Grubman et al state in the results section of their paper that, of the 1,497 eligible patients, 267 (17.8%) were excluded from the present study. They write that the most common placement position was group B (64%), and that the mean age was lowest in group C (59.5 years), followed by groups A (64.6 years) and B (62.6 years), with a p value of 0.003. The team convey that no statistically significant differences were found in the distribution of sex or the measured comorbidities.

The authors continue that group C was the most likely to receive jugular access (group C, 71.7%; group A, 48.3%; group B, 62.4%; p<0.001) and received more first-generation filters (group C, 58.5%; group A, 46.6%l group B, 52.5%; p=0.045).

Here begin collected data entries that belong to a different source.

Definition from_counts (assigned connected : nat) : AssignmentConvergence :=
  if (assigned =? 0)%nat then Converged
  else if (connected =? 0)%nat then Unconverged
  else if (assigned <=? connected)%nat then Converged
  else PartiallyConverged.

(** [Ord] for [String]: lexicographic by bytes. *)
Fixpoint string_leb (a b : bytes) : bool :=
  match a, b with
  | [], _ => true
  | _ :: _, [] => false
  | x :: a', y :: b' =>
      if u8_val x <? u8_val y then true else if u8_val y <? u8_val x then false else string_leb a' b'
  end.
Definition string_le (a b : bytes) : Prop := string_leb a b = true.

#[export] Instance string_le_dec : RelDecision string_le.
Proof. unfold RelDecision, string_le. intros. apply _. Defined.

Section Tracker.
Context {G : Type} (display : G → bytes).

Record ConvergenceState := mkConvergence {
  assigned : gset ServerAddress;
  connected : gset ServerAddress;
  carrying_credit : gmap ServerAddress (list (Z * G));
  next_connection : Z
}.

Definition new : ConvergenceState := mkConvergence ∅ ∅ ∅ 0.

Definition assigned_connected_count (s : ConvergenceState) : nat :=
  length (List.filter (λ a, bool_decide (a ∈ assigned s)) (elements (connected s))).

Definition current (s : ConvergenceState) : AssignmentConvergence :=
  from_counts (size (assigned s)) (assigned_connected_count s).

(** [(next != previous).then_some(next)]. *)
Definition changed (previous next : AssignmentConvergence) : option AssignmentConvergence :=
  if bool_decide (next ≠ previous) then Some next else None.

Definition set_assigned (addresses : list ServerAddress) (s : ConvergenceState) :
    ConvergenceState * option AssignmentConvergence :=
  let s' := mkConvergence (list_to_set addresses) (connected s) (carrying_credit s) (next_connection s) in
  (s', changed (current s) (current s')).

Definition mark_connected (address : ServerAddress) (s : ConvergenceState) :
    ConvergenceState * option AssignmentConvergence :=
  let s' := mkConvergence (assigned s) ({[address]} ∪ connected s) (carrying_credit s) (next_connection s) in
  (s', changed (current s) (current s')).

Definition mark_disconnected (address : ServerAddress) (s : ConvergenceState) :
    ConvergenceState * option AssignmentConvergence :=
  if bool_decide (address ∈ connected s) then
    let s' := mkConvergence (assigned s) (connected s ∖ {[address]}) (carrying_credit s) (next_connection s) in
    (s', changed (current s) (current s'))
  else (s, None).

(** Returns the token of the guard. *)
Definition start_carrying (address : ServerAddress) (generation : G) (s : ConvergenceState) :
    ConvergenceState * Z :=
  let token := next_connection s in
  (mkConvergence (assigned s) (connected s)
     (<[address := default [] (carrying_credit s !! address) ++ [(token, generation)]]> (carrying_credit s))
     (wrapping_add 64 token 1), token).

Sharing their key findings from the study, Grubman and colleagues report: “The short-term (<30-day) and long-term (≥30-day) outcomes, including access site haematoma, deep vein thrombosis, and pulmonary embolism, were uncommon, with no differences between the groups.” They add that cases of symptomatic filter penetration, migration, and fracture were rare (one, one, and three cases, respectively).

The authors further highlight that, although a pattern of increasing thrombosis with more inferior placement was found, the difference between groups was not statistically significant (group A, 1.5%; group B, 1.8%; group C, 2.5%; p=0.638).

Grubman et al also relay that no cases of device-related mortality occurred, and that all-cause mortality after a mean follow-up of 2.6±2.3 years was 41.3% and did not vary significantly between the groups (p=0.051).

Finally, the authors state that multivariate logistic regression revealed that placement position did not predict for short- or long-term deep vein thrombosis, pulmonary embolism, IVC thrombosis, or all-cause mortality after adjustment for the baseline patient characteristics.

In their conclusion, Grubman and colleagues summarise: “IVC filters have low rates of short- and long-term complications, including IVC thrombosis. The placement position did not affect the occurrence of device complications in this study.”

The authors acknowledge some limitations of their study, including those “common to a retrospective medical record review”, such as inconsistent information entry into the medical records, missing or incomplete records or procedural imaging studies, potential bias from loss to follow-up, and the potential for uncaptured, non-randomised confounding variables.

In addition, Grubman et al recognise that the study “likely lacked a sufficient sample size to limit type II errors when comparing the rates of the more uncommon complications between groups” and note that “larger studies would be helpful to further elucidate the relationship between filter position and the occurrence of rare adverse events”.